翔太は少しだけ小島で休憩したあと、先に引き返して行った欣一のあとを追って再び泳ぎ始めた。海鳥の声や漁船のエンジン音などが静寂を際立たせていると感じた。水面に漂う濃密な色彩が次第に濃度を増して行く。すぐ傍を鮮やかな碧や黄の魚が泳いでいるのが見える。翔太は先に行ってしまった欣一を恨んだ。

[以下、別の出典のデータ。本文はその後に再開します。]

(** A stand-in codec for the witnesses: a one-byte frame marker. *)
Definition toy_compress (b : list Z) : list Z := 0x28 :: b.
Definition toy_decompress (cap : nat) (b : list Z) : option (list Z) :=
  match b with _ :: t => if (length t <=? cap)%nat then Some t else None | [] => None end.
Lemma toy_inverse b : toy_decompress (length b) (toy_compress b) = Some b.
Proof. cbn. by rewrite Nat.leb_refl. Qed.
Lemma toy_bound b : Z.of_nat (length b) < 0x80000000 -> Z.of_nat (length (toy_compress b)) < 0x100000000.
Proof. cbn [toy_compress length]. lia. Qed.
Definition sample_ops : list ct_op :=
  [Add (CtRec 0x88000000 2 7 0); AddStore (CtStore 0x88000000 0x08001000 5); Add (CtRec 0x88000004 3 9 4);
   AddException 0 0x88000004 0; Add (CtRec 0x88000008 0 0 0)].
Lemma sample_ops_ok : Forall op_ok sample_ops.
Proof. repeat constructor; by vm_compute. Qed.
Lemma ctrace_roundtrip_witness :
  exists s, ctrace_dump toy_decompress (ct_close toy_compress (ct_run toy_compress 2 sample_ops)) = inr s /\
    d_recs s = [CtRec 0x88000000 2 7 0; CtRec 0x88000004 3 9 4; CtRec 0x88000008 0 0 0] /\ d_truncated s = false /\
    d_stores s = [CtStore 0x88000000 0x08001000 5] /\ d_excs s = 1.
Proof.
  destruct (ctrace_roundtrip toy_compress toy_decompress 2 sample_ops toy_inverse toy_bound sample_ops_ok
    (chunks_fit_short 2 sample_ops eq_refl) eq_refl) as [(s & H1 & H2 & _ & H3 & _ & H4 & H5) _].
  exists s. split; [exact H1|]. split; [exact H2|]. split; [exact H3|].
  assert (stores (unflushed 2 sample_ops) = [] /\ excs (unflushed 2 sample_ops) = []) as [E1 E2] by (split; vm_compute; reflexivity).
  rewrite E1, app_nil_r in H4. rewrite E2 in H5. split; [symmetry; exact H4|]. change (length (excs sample_ops)) with 1%nat in H5.
  cbn [length] in H5. lia.
Defined.
Definition sample_chunk : gchunk := GChunk [CtRec 0x88000000 2 7 0] [] [CtStore 0x88000000 0x08001000 5].
Lemma sample_chunk_ok : gchunk_ok sample_chunk.
Proof. constructor; [repeat constructor; by vm_compute|repeat constructor; by vm_compute|by vm_compute]. Qed.
Definition sample_exc_chunk : gchunk := GChunk [CtRec 0x88000000 2 7 0] [(0, 5, 0x88000000, 0)] [CtStore 0x88000000 0x08001000 5].
Lemma sample_exc_chunk_ok : gchunk_ok sample_exc_chunk.
Proof. constructor; [repeat constructor; by vm_compute|repeat constructor; by vm_compute|by vm_compute]. Qed.
(** Cut inside the body, after the exception column: the discarded chunk's
    exception is counted. *)
Lemma ctrace_killed_run_witness :
  ctrace_dump toy_decompress (MAGIC ++ concat (map (fun g => chunk_bytes toy_compress (soa_of g)) [sample_chunk])
     ++ take 160 (chunk_bytes toy_compress (soa_of sample_exc_chunk))) =
  inr (Summary 1 [CtRec 0x88000000 2 7 0] 1 [CtStore 0x88000000 0x08001000 5] None true).
Proof.
  etransitivity; [eapply (proj1 (ctrace_killed_run toy_compress toy_decompress [sample_chunk] sample_exc_chunk 160 toy_inverse toy_bound _ _))|].
  - right; split; [|unfold lt]; apply Nat.leb_le; vm_compute; reflexivity.
  - vm_compute. reflexivity.
  Unshelve.
  + constructor; [exact sample_exc_chunk_ok|constructor; [exact sample_chunk_ok|constructor]].
  + constructor; [discriminate|constructor; [discriminate|constructor]].
Defined.
(** ... although the reader says the partial chunk is discarded. *)
Theorem ctrace_counts_discarded_exceptions :
  exists s, ctrace_dump toy_decompress (MAGIC ++ take 160 (chunk_bytes toy_compress (soa_of sample_exc_chunk))) = inr s /\
    d_chunks s = 0 /\ d_recs s = [] /\ d_excs s = 1.
Proof. eexists. split; [vm_compute; reflexivity|]. split_and!; reflexivity. Qed.

(** [close()] flushes only when a retire record is pending: a store logged
    after the record that filled the last chunk is dropped, although the file
    is complete and its trailer matches. *)
Theorem ctrace_close_drops_stores :
  let ops := [Add (CtRec 0x88000000 2 7 0); AddStore (CtStore 0x88000000 0x08001000 5)] in
  exists s, ctrace_dump toy_decompress (ct_close toy_compress (ct_run toy_compress 1 ops)) = inr s /\
    d_stores s = [] /\ d_trailer s = Some (1, 1) /\ length (d_recs s) = 1%nat /\ length (stores ops) = 1%nat.
Proof. eexists. split; [vm_compute; reflexivity|]. split_and!; reflexivity. Qed.
(* ===== verification/Console.v ===== *)
(** * Console: serial input, scripted input and console watching

    The --rx drip, RXSCRIPT (parsing, typing, expect matching) and the crash
    detector on the drained console bytes, from the main loop of
    sim/henry_tb.cpp.  Text is a list of bytes. *)
From S2P Require Import Prelude.

(** ** Text *)

(** [s.find(pat) != npos]. *)
Definition prefix_b (pat s : list Z) : bool := bool_decide (take (length pat) s = pat).
Fixpoint contains (pat s : list Z) : bool :=
  prefix_b pat s || match s with [] => false | _ :: t => contains pat t end.
(** Split at the first occurrence of a byte; [None] = [npos]. *)
Fixpoint cut (c : Z) (s : list Z) : list Z * option (list Z) :=
  match s with
  | [] => ([], None)
  | x :: t => if x =? c then ([], Some t) else let '(a, r) := cut c t in (x :: a, r)
  end.

(** ** RXSCRIPT *)

Record rxstep_t := RxStep { expect : list Z; type : list Z }.
(** The [while(p0 <= all.size())] loop; a line per newline plus the last one. *)
Fixpoint script_lines (fuel : nat) (all : list Z) : list (list Z) :=
  match fuel with
  | O => []
  | S k => let '(line, rest) := cut 10 all in
           line :: match rest with Some r => script_lines k r | None => [] end
  end.
Definition script_step (line : list Z) : option rxstep_t :=
  let '(e, r) := cut 9 line in match r with Some t => Some (RxStep e t) | None => None end.
Definition rxscript (all : list Z) : list rxstep_t := omap script_step (script_lines (S (length all)) all).

Record console := Console { rx_idx : nat; rxstep : nat; rxpend : list Z; contail : list Z }.
Definition console_init : console := Console 0 0 [] [].

Section Drive.
Variable rx_bytes : list Z.
Variable steps : list rxstep_t.

(** The byte driven into the SCC this cycle: the drip has priority. *)
Inductive typed_byte := Drip (b : Z) | Script (b : Z).
Definition rx_drive (cyc : Z) (s : console) : console * option typed_byte :=
  match rx_bytes !! rx_idx s with
  | Some b =>
      if (2000 <=? cyc) && (cyc mod 64 =? 0)
      then (Console (S (rx_idx s)) (rxstep s) (rxpend s) (contail s), Some (Drip b))
      else match rxpend s with
           | c :: t => if cyc mod 4096 =? 0 then (Console (rx_idx s) (rxstep s) t (contail s), Some (Script c)) else (s, None)
           | [] => (s, None)
           end
  | None =>
      match rxpend s with
      | c :: t => if cyc mod 4096 =? 0 then (Console (rx_idx s) (rxstep s) t (contail s), Some (Script c)) else (s, None)
      | [] => (s, None)
      end
  end.
(** A drained console byte: expect matching on a 512-byte tail. *)
Definition con_byte (ch : Z) (s : console) : console :=
  match steps !! rxstep s, rxpend s with
  | Some st, [] =>
      let tail := trim 512 (contail s ++ [ch]) in
      if contains (expect st) tail
      then Console (rx_idx s) (S (rxstep s)) (type st ++ [13]) []
      else Console (rx_idx s) (rxstep s) (rxpend s) tail
  | _, _ => s
  end.

(** One cycle: drive, then the byte drained from the console, if any. *)
Definition con_cycle (cyc : Z) (ch : option Z) (s : console) : console * option typed_byte :=
  let '(s, b) := rx_drive cyc s in
  (match ch with Some c => con_byte c s | None => s end, b).
Fixpoint con_run (cyc : Z) (chs : list (option Z)) (s : console) (out : list typed_byte) : console * list typed_byte :=
  match chs with
  | [] => (s, out)
  | ch :: t =>
      let '(s, b) := con_cycle cyc ch s in
      con_run (cyc + 1) t s (out ++ match b with Some b => [b] | None => [] end)
  end.
End Drive.

(** ** Crash detection *)

(** The 256-byte tail [ct] and the two once-only flags. *)
Record watch := Watch { w_ct : list Z; sig_hit : bool; crash_hit : bool }.
Definition watch_init : watch := Watch [] false false.
Definition watch_byte (w : watch) (ch : Z) : watch :=
  let ct := trim 256 (w_ct w ++ [ch]) in
  Watch ct (sig_hit w || contains (chars "Signal: ") ct)
    (crash_hit w || (contains (chars "died due to signal") ct || contains (chars "cc returned") ct)).

(** ** Lemmas *)

Lemma prefix_b_app pat s : prefix_b pat (pat ++ s) = true.
Proof. unfold prefix_b. by rewrite take_app_length, bool_decide_true. Qed.
Lemma contains_spec pat s : contains pat s = true <-> exists a b, s = a ++ pat ++ b.
Proof.
  split.
  - induction s as [|x s IH]; cbn [contains]; intros H; apply orb_true_iff in H as [H|H]; try done.
    + apply bool_decide_eq_true in H. exists [], []. rewrite app_nil_r. by destruct pat.
    + apply bool_decide_eq_true in H. exists [], (drop (length pat) (x :: s)). cbn [app].
      transitivity (take (length pat) (x :: s) ++ drop (length pat) (x :: s)); [by rewrite take_drop|by rewrite H].
    + destruct (IH H) as (a & b & ->). by exists (x :: a), b.
  - intros (a & b & ->). induction a as [|x a IH]; cbn [app].
    + destruct (pat ++ b) eqn:E; cbn [contains]; rewrite <- E, prefix_b_app; done.
    + cbn [contains]. by rewrite IH, orb_true_r.
Qed.
(** The occurrences the tail window decides: those that end in the newest byte. *)
Definition ends_with (pat s : list Z) : Prop := exists a, s = a ++ pat.
Lemma contains_snoc pat s c :
  pat <> [] -> contains pat (s ++ [c]) = true <-> contains pat s = true \/ ends_with pat (s ++ [c]).
Proof.
  intros Hp. rewrite !contains_spec. split.
  - intros (a & b & H). destruct b as [|y b] using rev_ind.
    + right. exists a. by rewrite app_nil_r in H.
    + left. clear IHb. exists a, b. rewrite !app_assoc in H. apply app_inj_tail in H as [-> _]. by rewrite app_assoc.
  - intros [(a & b & ->)|[a H]].
    + exists a, (b ++ [c]). by rewrite <- !app_assoc.
    + exists a, []. by rewrite H, app_nil_r.
Qed.
Lemma trim_ends_with n pat s : (length pat <= n)%nat -> ends_with pat s -> ends_with pat (trim n s).
Proof.
  intros Hl [a ->]. unfold trim. rewrite length_app. rewrite drop_app_le by lia.
  by exists (drop (length a + length pat - n) a).
Qed.
Lemma contains_trim n pat s : contains pat (trim n s) = true -> contains pat s = true.
Proof.
  rewrite !contains_spec. intros (a & b & H). exists (take (length s - n) s ++ a), b.
  rewrite <- app_assoc, <- H. unfold trim. by rewrite take_drop.
Qed.

Lemma cut_absent c s : ~ In c s -> cut c s = (s, None).
Proof.
  induction s as [|x s IH]; intros H; cbn [cut]; [done|]. replace (x =? c) with false.
  - rewrite IH; [done|]. intros Hin. apply H. by right.
  - symmetry. apply Z.eqb_neq. intros ->. apply H. by left.
Qed.
Lemma cut_at c a b : ~ In c a -> cut c (a ++ c :: b) = (a, Some b).
Proof.
  induction a as [|x a IH]; intros H; cbn [app cut]; [by rewrite Z.eqb_refl|]. replace (x =? c) with false.
  - rewrite IH; [done|]. intros Hin. apply H. by right.
  - symmetry. apply Z.eqb_neq. intros ->. apply H. by left.
Qed.

Fixpoint watch_run (w : watch) (s : list Z) : watch :=
  match s with [] => w | c :: t => watch_run (watch_byte w c) t end.
Lemma watch_run_app w s t : watch_run w (s ++ t) = watch_run (watch_run w s) t.
Proof. revert w. induction s as [|c s IH]; intros w; [done|apply IH]. Qed.

(** One byte: matching on the tail adds exactly the occurrences that end in it. *)
Lemma window_step n pat s c :
  pat <> [] -> (length pat <= n)%nat ->
  contains pat s || contains pat (trim n (s ++ [c])) = contains pat (s ++ [c]).
Proof.
  intros Hp Hl. apply eq_true_iff_eq. rewrite orb_true_iff, (contains_snoc pat s c Hp). split.
  - intros [H|H]; [by left|]. apply contains_trim in H. by apply contains_snoc in H.
  - intros [H|H]; [by left|]. right. apply (trim_ends_with n) in H; [|done].
    destruct H as [a H]. apply contains_spec. exists a, []. by rewrite app_nil_r.
Qed.

Definition watch_spec (s : list Z) : watch :=
  Watch (trim 256 s) (contains (chars "Signal: ") s)
    (contains (chars "died due to signal") s || contains (chars "cc returned") s).
Lemma watch_step s c : watch_byte (watch_spec s) c = watch_spec (s ++ [c]).
Proof.
  unfold watch_byte, watch_spec. cbn [w_ct sig_hit crash_hit]. rewrite trim_trim_app. f_equal.
  - apply window_step; [done|vm_compute; lia].
  - rewrite <- (window_step 256 (chars "died due to signal") s c) by first [done|vm_compute; lia].
    rewrite <- (window_step 256 (chars "cc returned") s c) by first [done|vm_compute; lia].
    destruct (contains (chars "died due to signal") s), (contains (chars "cc returned") s),
      (contains (chars "died due to signal") (trim 256 (s ++ [c])));
      try reflexivity.
Qed.
Lemma watch_run_spec s : watch_run watch_init s = watch_spec s.
Proof.
  induction s as [|c s IH] using rev_ind; [reflexivity|].
  rewrite watch_run_app, IH. apply watch_step.
Qed.

(** The crash detector keeps only the last 256 bytes, yet its flags are
    exact for the whole console stream: [sig_hit] is set iff "Signal: " occurs
    anywhere in it and [hit] iff "died due to signal" or "cc returned" does,
    however long the stream and wherever the window was cut. *)
Theorem console_crash_detector s :
  let w := watch_run watch_init s in
  (sig_hit w = true <-> exists a b, s = a ++ chars "Signal: " ++ b) /\
  (crash_hit w = true <->
     (exists a b, s = a ++ chars "died due to signal" ++ b) \/ (exists a b, s = a ++ chars "cc returned" ++ b)).
Proof.
  cbv zeta. rewrite watch_run_spec. unfold watch_spec. cbn [sig_hit crash_hit].
  rewrite orb_true_iff, !contains_spec. done.
Qed.

(** ** RXSCRIPT typing *)

Definition typed_script (out : list typed_byte) : list Z :=
  omap (fun t => match t with Script b => Some b | Drip _ => None end) out.
Definition typed_drip (out : list typed_byte) : list Z :=
  omap (fun t => match t with Drip b => Some b | Script _ => None end) out.
Definition script_text (st : rxstep_t) : list Z := type st ++ [13].

Lemma take_S_concat (steps : list rxstep_t) k st :
  steps !! k = Some st ->
  concat (map script_text (take (S k) steps)) = concat (map script_text (take k steps)) ++ script_text st.
Proof. intros H. rewrite (take_S_r _ _ _ H), map_app, concat_app. cbn [map concat]. by rewrite app_nil_r. Qed.
Lemma take_S_rx (rx : list Z) k b : rx !! k = Some b -> take (S k) rx = take k rx ++ [b].
Proof. apply take_S_r. Qed.

(** The invariant of the typed stream. *)
Definition con_inv (rx : list Z) (steps : list rxstep_t) (s : console) (out : list typed_byte) : Prop :=
  typed_script out ++ rxpend s = concat (map script_text (take (rxstep s) steps)) /\
  typed_drip out = take (rx_idx s) rx.
Lemma rx_drive_inv rx steps cyc s s' b out :
  rx_drive rx cyc s = (s', b) -> con_inv rx steps s out ->
  con_inv rx steps s' (out ++ match b with Some b => [b] | None => [] end).
Proof.
  destruct s as [ri rs rp ct]. intros H [Hs Hd]. unfold rx_drive in H. unfold con_inv, typed_script, typed_drip in *.
  cbn [rxpend rxstep rx_idx contail] in *. rewrite !omap_app.
  repeat case_match; simplify_eq; cbn [omap list_omap rxpend rxstep rx_idx];
    rewrite ?app_nil_r, <- ?app_assoc; split; try done.
  2, 3: by rewrite app_nil_r in Hs.
  rewrite Hd. symmetry. by apply take_S_rx.
Qed.
Lemma con_byte_inv rx steps c s out :
  con_inv rx steps s out -> con_inv rx steps (con_byte steps c s) out.
Proof.
  intros [Hs Hd]. unfold con_byte. destruct (steps !! rxstep s) as [st|] eqn:E; [|done].
  destruct (rxpend s) as [|x t] eqn:Ep; [|by unfold con_inv; rewrite Ep].
  case_match; split; cbn [rxpend rxstep rx_idx]; try done.
  rewrite (take_S_concat _ _ _ E), <- Hs, app_nil_r. done.
Qed.
Lemma con_run_inv rx steps chs : forall cyc s out,
  con_inv rx steps s out ->
  con_inv rx steps (con_run rx steps cyc chs s out).1 (con_run rx steps cyc chs s out).2.
Proof.
  induction chs as [|ch chs IH]; intros cyc s out H; cbn [con_run]; [done|].
  unfold con_cycle. destruct (rx_drive rx cyc s) as [s1 b] eqn:E.
  pose proof (rx_drive_inv _ _ _ _ _ _ _ E H) as H1.
  destruct ch as [c|]; apply IH; [by apply con_byte_inv|done].
Qed.

Lemma con_init_inv rx steps : con_inv rx steps console_init [].
Proof. done. Qed.

(** On every run from start-up, whatever the console prints and however
    the --rx drip interleaves, the bytes the script has typed followed by the bytes
    still pending are exactly the lines of the first [rxstep] steps in order, each
    ended by a carriage return, and the drip has sent exactly a prefix of its string. *)
Theorem rxscript_types_in_order rx steps cyc chs :
  let '(s, out) := con_run rx steps cyc chs console_init [] in
  typed_script out ++ rxpend s = concat (map (fun st => type st ++ [13]) (take (rxstep s) steps)) /\
  typed_drip out = take (rx_idx s) rx.
Proof.
  pose proof (con_run_inv rx steps chs cyc _ _ (con_init_inv rx steps)) as H.
  destruct (con_run rx steps cyc chs console_init []) as [s out]. exact H.
Qed.

(** ** Script syntax *)

Definition print_step (st : rxstep_t) : list Z := expect st ++ 9 :: type st.
Fixpoint print_script (l : list rxstep_t) : list Z :=
  match l with [] => [] | [st] => print_step st | st :: t => print_step st ++ 10 :: print_script t end.
(** A step whose expect string holds no tab or newline and whose line no newline. *)
Definition step_ok (st : rxstep_t) : Prop := ~ In 9 (expect st) /\ ~ In 10 (expect st) /\ ~ In 10 (type st).

Lemma print_step_line st : step_ok st -> ~ In 10 (print_step st).
Proof. intros (_ & H1 & H2) H. unfold print_step in H. apply in_app_iff in H as [H|[H|H]]; done. Qed.
Lemma script_step_print st : step_ok st -> script_step (print_step st) = Some st.
Proof. intros (H & _). unfold script_step, print_step. rewrite cut_at by done. by destruct st. Qed.
Lemma script_lines_print st l fuel :
  Forall step_ok (st :: l) -> (length l < fuel)%nat ->
  script_lines fuel (print_script (st :: l)) = map print_step (st :: l).
Proof.
  revert st fuel. induction l as [|st' l IH]; intros st fuel H Hf; destruct fuel as [|fuel]; try (cbn in Hf; lia);
    pose proof (Forall_inv H) as Hs; pose proof (Forall_inv_tail H) as Hl; clear H.
  - cbn [print_script script_lines map]. by rewrite cut_absent by (by apply print_step_line).
  - cbn [length] in Hf. change (print_script (st :: st' :: l)) with (print_step st ++ 10 :: print_script (st' :: l)).
    cbn [script_lines]. rewrite cut_at by (by apply print_step_line). cbn [map]. f_equal.
    apply IH; [done|lia].
Qed.
Lemma length_print_script st l : (length l < S (length (print_script (st :: l))))%nat.
Proof.
  revert st. induction l as [|st' l IH]; intros st; [cbn; lia|].
  change (print_script (st :: st' :: l)) with (print_step st ++ 10 :: print_script (st' :: l)).
  rewrite length_app. cbn [length]. specialize (IH st'). lia.
Qed.

(** Every script of steps with no tab in the expect string and no newline in
    either part is read back by the RXSCRIPT parser exactly as written. *)
Theorem rxscript_parses_printed l :
  Forall step_ok l -> rxscript (print_script l) = l.
Proof.
  intros H. unfold rxscript. destruct l as [|st l]; [reflexivity|].
  rewrite script_lines_print by (done || apply length_print_script).
  induction H as [|x xs Hx H IH]; [done|]. cbn [map]. cbn [omap list_omap] in *.
  rewrite script_step_print by done. by f_equal.
Qed.
Lemma rxscript_parses_printed_witness :
  Forall step_ok [RxStep (chars "login:") (chars "root"); RxStep (chars "# ") (chars "cc a.c")] /\
  rxscript (print_script [RxStep (chars "login:") (chars "root"); RxStep (chars "# ") (chars "cc a.c")])
  = [RxStep (chars "login:") (chars "root"); RxStep (chars "# ") (chars "cc a.c")].
Proof.
  assert (H : Forall step_ok [RxStep (chars "login:") (chars "root"); RxStep (chars "# ") (chars "cc a.c")]).
  { repeat apply Forall_cons_2; try apply Forall_nil_2; repeat split; vm_compute; intuition discriminate. }
  split; [exact H|exact (rxscript_parses_printed _ H)].
Defined.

両足がつりそうな不安を覚えたのは、砂浜がかなり近くなった頃だった。助けを呼びたい気持ちになっているのだが、暗い砂浜には漁船やボートばかりが黄昏の中で眠っているように見えた。自分がおぼれかけているような気がしたとき、翔太は黒い人影に抱かれているようだった。
砂浜に引き揚げられたとき、彼を助けてくれたのが日に焼けて黒い漁師の娘だと判った。
礼を云う前に少女は逃げるように砂浜を遠ざかった。黒い顔の中で白眼と歯が輝いていたような気がした。
少女は翔太が無事だったことを喜び、笑ってみせたのかも知れなかった。